The present study evaluated the effect of combining inhibitors (17-AAG) of heat shock protein 90 (HSP90) and autophagy (3-MA) on apoptosis using an incomplete thermal ablation animal model. A total of 28 orthotopic mice with hepatocellular carcinoma were randomly divided into 4 groups to receive different drug interventions. Following palliative laser ablation, changes in autophagy, apoptosis and Akt/mTOR expression levels were assessed in tumors. Compared with the controls, the 17-AAG-treated mice exhibited significantly decreased expression levels of phosphorylated (p)-Akt and p-mTOR with enhanced autophagy and apoptosis; no marked increases in the expression levels of p-Akt and p-mTOR were observed in the 3-MA-treated mice, with no significant changes in autophagy; however, apoptosis was enhanced.
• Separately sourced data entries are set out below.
(** Steps that have not reached [DONE] are the first steps of the run. *)
Lemma run_after_steps conversation capabilities n : forall fuel t w t' w',
  steps n conversation capabilities t w = (Ok t', w') ->
  turn_state t' <> DONE ->
  run (n + fuel) conversation capabilities t w
  = run fuel conversation capabilities t' w'.
Proof.
  induction n as [|n IH]; intros fuel t w t' w' H Hs.
  - simpl in H. now injection H as <- <-.
  - assert (Ht : turn_state t <> DONE).
    { intros Hd. rewrite steps_done in H by assumption.
      injection H as <- <-. contradiction. }
    simpl in H. unfold bind in H.
    destruct (step conversation capabilities t w) as [[t1|e] w1] eqn:H1;
      [|discriminate].
    change (S n + fuel) with (S (n + fuel)).
    rewrite (@run_step (n + fuel) conversation capabilities t w t1 w1 Ht H1).
    apply IH; assumption.
Qed.

(** C1.  When the generator answers a generation step with a capability
    request of N calls, the loop produces exactly 1 + N messages before the
    generator is called again: the assistant message that carries the calls,
    then one tool message per call, each with the id and name of its call, in
    the order of the request.  The gateway is handed exactly the requested
    calls in that order, the messages are stored in that order, and the turn
    goes on from the next generation step with the history so extended; for
    the first step of runTurn these 1 + N messages are the turn's output so
    far. *)
Theorem capability_request_round
  (conversation : string) (capabilities : list Tool) (t : Turn) (w : World)
  (calls : list ToolCall)
  (Hstate : turn_state t = GENERATING)
  (Hgen : generate (turn_history t) capabilities = Ok (CapabilityRequest calls))
  (Hdb : db_fault (db w) = None) :
  exists tools t2 w2 rows,
    let request := AIMessage (TextContent "") (Some calls) in
    steps 2 conversation capabilities t w = (Ok t2, w2) /\
    turn_state t2 = GENERATING /\
    turn_pending t2 = [] /\
    turn_produced t2 = turn_produced t ++ request :: tools /\
    turn_history t2 = turn_history t ++ request :: tools /\
    length (request :: tools) = 1 + length calls /\
    Forall2 answers calls tools /\
    turn_generated t2 = turn_generated t ++ [turn_history t] /\
    turn_executed t2 = turn_executed t ++ calls /\
    message_table (db w2) = message_table (db w) ++ rows /\
    Forall2 (stored_as conversation) (request :: tools) rows /\
    (forall fuel,
       run (S (S fuel)) conversation capabilities t w
       = run fuel conversation capabilities t2 w2) /\
    (forall history fuel,
       t = start_turn history ->
       runTurn (S (S fuel)) conversation history capabilities w
       = run fuel conversation capabilities t2 w2 /\
       turn_produced t2 = request :: tools).
Proof.
  pose proof (step_generating conversation capabilities t w Hstate) as H1.
  rewrite Hgen, Hdb in H1.
  set (request := AIMessage (TextContent "") (Some calls)) in *.
  set (t1 := MkTurn AWAITING_TOOLS (turn_history t ++ [request])
                    (turn_produced t ++ [request]) calls
                    (turn_generated t ++ [turn_history t])
                    (turn_executed t)) in *.
  set (w1 := saved conversation [request] w) in *.
  change (step conversation capabilities t w = (Ok t1, w1)) in H1.
  pose proof (step_awaiting conversation capabilities t1 w1 eq_refl) as H2.
  cbv zeta in H2. change (db_fault (db w1)) with (@None Error) in H2.
  cbv iota in H2.
  set (tools := map (fun call =>
                       tool_message call (gateway_result (mcp w1) call w1))
                    calls) in *.
  change (turn_pending t1) with calls in H2. fold tools in H2.
  match type of H2 with _ = (Ok ?t2, ?w2) =>
    exists tools, t2, w2 end.
  exists (map (stored_row (db_clock (db w)))
              (map (messageData conversation) [request])
          ++ map (stored_row (db_clock (db w1)))
                 (map (messageData conversation) tools)).
  cbv zeta.
  assert (Hlen : length tools = length calls)
    by (unfold tools; apply length_map).
  split.
  { simpl. unfold bind. rewrite H1. unfold bind. rewrite H2. reflexivity. }
  split; [reflexivity|]. split; [reflexivity|].
  split; [cbn [turn_produced t1]; now rewrite <- app_assoc|].
  split; [cbn [turn_history t1]; now rewrite <- app_assoc|].
  split; [simpl; now rewrite Hlen|].
  split; [apply executed_answers|].
  split; [reflexivity|]. split; [reflexivity|].
  split.
  { unfold saved, w1, saved; cbn [db message_table]. now rewrite app_assoc. }
  split.
  { change (request :: tools) with ([request] ++ tools).
    apply Forall2_app; apply saved_stored_as. }
  assert (Hrun : forall fuel,
            run (S (S fuel)) conversation capabilities t w
            = run fuel conversation capabilities
                (MkTurn GENERATING (turn_history t1 ++ tools)
                   (turn_produced t1 ++ tools) [] (turn_generated t1)
                   (turn_executed t1 ++ calls))
                (saved conversation tools w1)).
  { intros fuel.
    assert (Ht : turn_state t <> DONE) by congruence.
    rewrite (@run_step (S fuel) conversation capabilities t w t1 w1 Ht H1).
    apply run_step; [discriminate|exact H2]. }
  split; [exact Hrun|].
  intros history fuel ->. split; [apply Hrun|reflexivity].
Qed.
No significant decreases in p-Akt and p-mTOR or any increase in autophagy were observed in the mice receiving a combination of 17-AAG and 3-MA, but they did exhibit a marked increase in apoptosis. Compared with 17-AAG alone, the combination of 17-AAG and 3-MA resulted in a marked increase in apoptosis without enhanced autophagy. In the incomplete ablation model, the effects of autophagy and apoptosis are antagonistic. The combined use of 17-AAG and 3-MA can significantly promote apoptosis and is worthy of further study.